**** RECORDS SHOWN

Definition get_permissions (action : string) : list permission :=
  if String.eqb action "list" then []
  else if String.eqb action "accept" || String.eqb action "reject"
       then [IsAuthenticated]
  else [].

(** [request.user]: [None] is the anonymous user. *)
Definition has_permission (p : permission) (user : option Z) : bool :=
  match p with
  | IsAuthenticated => bool_decide (is_Some user)
  end.

(** The framework's check before the action runs: a request without a
    session that fails a permission is answered [NotAuthenticated]. *)
Definition check_permissions (action : string) (user : option Z) : Handler unit :=
  if forallb (λ p, has_permission p user) (get_permissions action)
  then ret tt
  else raise NotAuthenticated.

(** The validated data of [AcceptProfessionalUserSerializer], with the
    session's user. *)
Record Request : Type := mkRequest {
  user : option Z;
  professional_user_id : Z;
  domain_id : string;
}.

(** The filter [professional_id=..., pending=True, domain_id=...] both
    actions look the relation up by. *)
Definition pending_relation_of (professional_user_id : Z) (domain_id : string)
    (pk : Z) (r : ProfessionalDomainRelation.t) : bool :=
  (ProfessionalDomainRelation.professional r =? professional_user_id)%Z
  && ProfessionalDomainRelation.pending r
  && String.eqb (ProfessionalDomainRelation.domain r) domain_id.

(** The responses the two actions build. *)
Definition reject_forbidden : Response :=
  mkResponse (ErrorSerializer "User does not have admin privileges")
    HTTP_403_FORBIDDEN.

Definition rejected : Response :=
  mkResponse
    (StatusResponseSerializer "rejected" (Some "Professional user rejected"))
    HTTP_204_NO_CONTENT.

Definition accept_forbidden : Response :=
  mkResponse
    (StatusResponseSerializer "failure" (Some "User does not have admin privileges"))
    HTTP_403_FORBIDDEN.

Definition authentication_error : Response :=
  mkResponse (StatusResponseSerializer "failure" (Some "Authentication error"))
    HTTP_401_UNAUTHORIZED.

Definition accepted : Response :=
  mkResponse
    (StatusResponseSerializer "accepted" (Some "Professional user accepted"))
    HTTP_200_OK.

Definition relation_not_found : Response :=
  mkResponse
    (StatusResponseSerializer "failure"
       (Some "Relation not found or already accepted"))
    HTTP_404_NOT_FOUND.

Definition reject `{AuthUtils} (request : Request) : Handler Response :=
  let professional_user_id := professional_user_id request in
  let domain_id := domain_id request in
  let current_user := user request in
  let* current_user_admin_in_domain :=
    query (λ w, user_is_admin_in_domain w current_user domain_id) in
  if negb current_user_admin_in_domain then
    ret reject_forbidden
  else
    let* (pk, relation) :=
      query (λ w, objects_get "ProfessionalDomainRelation"
                    (pending_relation_of professional_user_id domain_id)
                    (professionaldomainrelation w)) in
    let relation := ProfessionalDomainRelation.set_pending false relation in
    let relation := ProfessionalDomainRelation.set_rejected true relation in
    let relation := ProfessionalDomainRelation.set_active false relation in
    ProfessionalDomainRelation_save pk relation;;
    ret rejected.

********

PROBLEM: Print only what lies in the material above starting at the line with "Definition check_permissions (action" and ending at the line with "HTTP_404_NOT_FOUND.", every line exactly as given.

ANSWER BOX:
Definition check_permissions (action : string) (user : option Z) : Handler unit :=
  if forallb (λ p, has_permission p user) (get_permissions action)
  then ret tt
  else raise NotAuthenticated.

(** The validated data of [AcceptProfessionalUserSerializer], with the
    session's user. *)
Record Request : Type := mkRequest {
  user : option Z;
  professional_user_id : Z;
  domain_id : string;
}.

(** The filter [professional_id=..., pending=True, domain_id=...] both
    actions look the relation up by. *)
Definition pending_relation_of (professional_user_id : Z) (domain_id : string)
    (pk : Z) (r : ProfessionalDomainRelation.t) : bool :=
  (ProfessionalDomainRelation.professional r =? professional_user_id)%Z
  && ProfessionalDomainRelation.pending r
  && String.eqb (ProfessionalDomainRelation.domain r) domain_id.

(** The responses the two actions build. *)
Definition reject_forbidden : Response :=
  mkResponse (ErrorSerializer "User does not have admin privileges")
    HTTP_403_FORBIDDEN.

Definition rejected : Response :=
  mkResponse
    (StatusResponseSerializer "rejected" (Some "Professional user rejected"))
    HTTP_204_NO_CONTENT.

Definition accept_forbidden : Response :=
  mkResponse
    (StatusResponseSerializer "failure" (Some "User does not have admin privileges"))
    HTTP_403_FORBIDDEN.

Definition authentication_error : Response :=
  mkResponse (StatusResponseSerializer "failure" (Some "Authentication error"))
    HTTP_401_UNAUTHORIZED.

Definition accepted : Response :=
  mkResponse
    (StatusResponseSerializer "accepted" (Some "Professional user accepted"))
    HTTP_200_OK.

Definition relation_not_found : Response :=
  mkResponse
    (StatusResponseSerializer "failure"
       (Some "Relation not found or already accepted"))
    HTTP_404_NOT_FOUND.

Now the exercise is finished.